=== Exercise prompt ===
From the entries below, retype only the lines from the one with "distance 2)) ])" through the one with "(** Lines 392-399: the", exactly as written.
#### Records shown ####
Definition process (q : query) (li : tag) : processed :=
  let '(lat, lon) := coordinates li in
  if is_None lat || is_None lon then NoCoordinates
  else
    match geodesic (hotel_lat q, hotel_lon q) (lat, lon) with
    | None => Faulted
    | Some distance =>
        if gt distance (radius_km q) then OutOfRadius distance
        else
          Appended
            (PDict
               [ ("nombre", PStr (nombre_of li));
                 ("fecha", PStr (fecha_of li));
                 ("lugar", PStr (lugar_of li));
                 ("enlace", PStr (enlace_of li));
                 ("latitude", lat);
                 ("longitude", lon);
                 ("distance_km", PFloat (py_round distance 2)) ])
    end.

Definition eventos (q : query) (lis : list tag) : list pyval :=
  flat_map (fun li => match process q li with Appended e => [e] | _ => [] end) lis.

(** Lines 392-399: the line printed for [eventos]. *)
Definition json_output (evs : list pyval) : string :=
  match json_dumps (PList evs) with
  | Some text =>
      match json_loads text with
      | Some _ => text
      | None => "[]"
      end
  | None => "[]"
  end.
####
=== Response ===
                 ("distance_km", PFloat (py_round distance 2)) ])
    end.

Definition eventos (q : query) (lis : list tag) : list pyval :=
  flat_map (fun li => match process q li with Appended e => [e] | _ => [] end) lis.

(** Lines 392-399: the line printed for [eventos]. *)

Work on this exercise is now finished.